Andrew Stuttaford cites Lant Pritchett to support the contention that contraception for birth spacing is a good thing for women’s health. This certainly is the common wisdom, but even that may be changing. Yesterday, John Cleland, professor of Medical Demography at the London School of Hygiene and Tropical Medicine told a Lancet-sponsored side event at the Gates Family Planning Summit that it is not entirely clear that birth spacing is needed for women’s health.
Andrew skips over the bulk of Pritchett’s important paper, where he refutes certain notions used then and now by population-control and family-planning advocates that there is a great “unmet need” for modern means of contraception and that family size is largely determined by the presence of aggressive U.N.-style family-planning programs. These are the arguments now being used by Melinda Gates, the International Planned Parenthood Federation, the U.N. Population Fund, and others at the London Summit.

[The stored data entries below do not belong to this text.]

Lemma once_builder_step k s i a s' pc : once_inv k s -> agents s !! i = Some pc -> building pc = 1 -> sys_step once_move (i, a) s = Some s' ->
  once_inv (k + is_build a) s'.
Proof.
  intros Hinv Hi Hb (pc1 & o' & pc' & Hpc & Hm & ->)%step_inv. rewrite Hi in Hpc. injection Hpc as <-.
  pose proof (oi_agents _ _ Hinv i pc Hi) as Hok. destruct s as [o l]. cbn [shared agents] in *.
  destruct (once_busy _ _ _ _ _ Hinv Hi Hb) as (Hs & Ht & ->).
  destruct a as [|[v|]| | |], pc; try discriminate; injection Hm as <- <-; (eapply once_loud; [exact Hinv|exact Hi|done|apply once_later_running; cbn; rewrite ?Hs; by eauto|by cbn; eauto|]).
  - by left.
  - by left.
  - by right; left.
  - by right; right.
Qed.

Lemma once_cas_step k o l i : once_inv k (mkSys o l) -> l !! i = Some OCas ->
  once_inv k (mkSys (once_cas o).1 (<[i := (once_cas o).2]> l)).
Proof.
  intros Hinv Hi. unfold once_cas. destruct (Z.eqb_spec (on_state o) INCOMPLETE) as [Ho|Ho]; cbn [fst snd].
  - pose proof Hinv as [_ [(_ & Ht & ->)|Hs]]; cbn [shared agents] in *.
    2: { destruct Hs as [[Hs _]|[[Hs _]|[Hs _]]]; rewrite Ho in Hs; discriminate Hs. }
    eapply once_loud; [exact Hinv|exact Hi|done| |done|by left].
    split; [rewrite Ho; discriminate|]. done.
  - eapply once_quiet; [exact Hinv|exact Hi|done|done|]. split; [done|].
    destruct (once_inv_sound _ _ Hinv) as [?|[?|[[? _]|?]]]; cbn in *; [done|by left|right; left; done|by right; right].
Qed.

Lemma once_step_inv k s i a s' : once_inv k s -> sys_step once_move (i, a) s = Some s' -> once_inv (k + is_build a) s'.
Proof.
  intros Hinv Hst. pose proof Hst as (pc & o' & pc' & Hpc & Hm & ->)%step_inv.
  destruct (decide (building pc = 1)) as [Hb|Hb]; [by eapply once_builder_step|].
  pose proof (oi_agents _ _ Hinv i pc Hpc) as Hok. pose proof (once_inv_sound _ _ Hinv) as Ho.
  destruct s as [o l]. cbn [shared agents] in *.
  assert (Hquiet : forall q, o' = o -> pc' = q -> building pc = 0 -> once_agent_ok o q /\ building q = 0 -> once_inv (k + 0) (mkSys o' (<[i := pc']> l))).
  { intros q -> -> H1 [H2 H3]. rewrite Nat.add_0_r. by eapply once_quiet. }
  destruct a as [|[v|]| | |], pc as [| | | | | |st| |v'| |]; try discriminate Hm; try (by destruct Hb); cbn [once_move] in Hm; apply (inj Some) in Hm;
    cbn [is_build building] in *; try (injection Hm as <- <-; eapply Hquiet; [done..|apply once_access_ok; tauto]).
  - injection Hm as <- <-. by eapply Hquiet.
  - rewrite Nat.add_0_r. pose proof (once_cas_step k o l i Hinv Hpc) as H. by rewrite Hm in H.
  - injection Hm as <- <-. eapply Hquiet; [done..|]. by apply once_loop_ok.
Qed.

Lemma once_start_inv n : once_inv 0 (once_start n).
Proof.
  split; cbn.
  - intros i pc Hi. by apply lookup_replicate in Hi as [-> _].
  - left. split_and!; [done| |done]. by apply total_replicate.
Qed.

Lemma once_run_inv ls k s s' : once_inv k s -> sys_run once_move ls s = Some s' -> once_inv (k + builds ls) s'.
Proof.
  revert k s. induction ls as [|[i a] ls IH]; intros k s Hinv; cbn [sys_run builds snd]; [intros [= <-]; by rewrite Nat.add_0_r|].
  destruct (sys_step once_move (i, a) s) as [s1|] eqn:E; [|done]. cbn. intros Hr. rewrite Nat.add_assoc. eapply IH; [|exact Hr].
  by eapply once_step_inv.
Qed.
End Once.
Arguments once_act T : clear implicits.

(** ** What the locks promise *)

(** C26: in every interleaving of [lock], [try_lock], accesses through guards and drops of
    guards on one [Mutex], at most one agent has a guard; while it has, no step of another
    agent changes the data or the guard; and whenever no agent has a guard, an agent that is in
    [lock] has one after at most two of its own steps. *)
Theorem mutex_exclusive {T} n (v : T) s i : reachable mutex_move (mutex_start n v) s ->
  (agents s !! i = Some MGuard ->
     (forall j, agents s !! j = Some MGuard -> j = i) /\
     (forall j a s', j <> i -> sys_step mutex_move (j, a) s = Some s' ->
        mx_data (shared s') = mx_data (shared s) /\ agents s' !! i = Some MGuard)) /\
  ((forall j, agents s !! j <> Some MGuard) -> agents s !! i = Some MTry \/ agents s !! i = Some MSpin ->
     exists k s', k <= 2 /\ sys_run mutex_move (replicate k (i, MStep)) s = Some s' /\ agents s' !! i = Some MGuard).
Proof.
  intros Hr. pose proof (mutex_reachable n v s Hr) as Hinv. unfold mutex_inv in Hinv. split; [intros Hi; split|intros Hno Hi].
  - intros j Hj. destruct (decide (j = i)) as [|Hne]; [done|]. pose proof (total_ge_2 guards _ j i _ _ Hne Hj Hi) as H. cbn in H.
    destruct (mx_lock (shared s)); lia.
  - intros j a s' Hne (pc & m & pc' & Hpc & Hm & ->)%step_inv. cbn [shared agents]. rewrite list_lookup_insert_ne by done. split; [|done].
    pose proof (total_ge_2 guards _ j i _ _ Hne Hpc Hi) as H. assert (guards pc = 0) by (destruct (mx_lock (shared s)); cbn in H; lia).
    destruct (shared s) as [lk d], a, pc; try done; destruct lk; cbn in Hm; by injection Hm as <- <-.
  - assert (Hlk : mx_lock (shared s) = false).
    { rewrite total_zero in Hinv; [by destruct (mx_lock (shared s))|]. intros pc [j Hj]%list_elem_of_lookup.
      destruct pc; try done. by destruct (Hno j). }
    destruct s as [[lk d] l]. cbn in Hlk, Hi. subst lk. destruct Hi as [Hi|Hi].
    + exists 1, (mkSys (mkMutex true d) (<[i := MGuard]> l)). split; [lia|]. cbn. unfold sys_step. cbn. rewrite Hi. cbn. split; [done|].
      apply list_lookup_insert_eq. by eapply lookup_lt_Some.
    + exists 2, (mkSys (mkMutex true d) (<[i := MGuard]> l)). split; [lia|]. cbn. unfold sys_step. cbn. rewrite Hi. cbn.
      pose proof (lookup_lt_Some _ _ _ Hi). rewrite list_lookup_insert_eq by done. cbn. rewrite list_insert_insert_eq. split; [done|].
      by apply list_lookup_insert_eq.
Qed.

Pritchett shows that, as long ago as 1994, these notions were exaggerated and even false. Take France, for instance. The French entered into what is called the “demographic transition” to permanently lower fertility in the 19th century, long before modern means of contraception, long before U.N.-style family planning programs, and certainly among a largely uneducated population.
Nicholas Eberstadt shows in his work that this holds true in modern times as well. Poor, uneducated countries with a lower prevalence of contraceptive use can and do have fertility rates similar to highly educated, wealthy countries drenched in contraceptives. It is primarily the woman who decides the number of her children. Not Melinda Gates or the U.N. Prichett agrees. In fact, he broke the ground on this.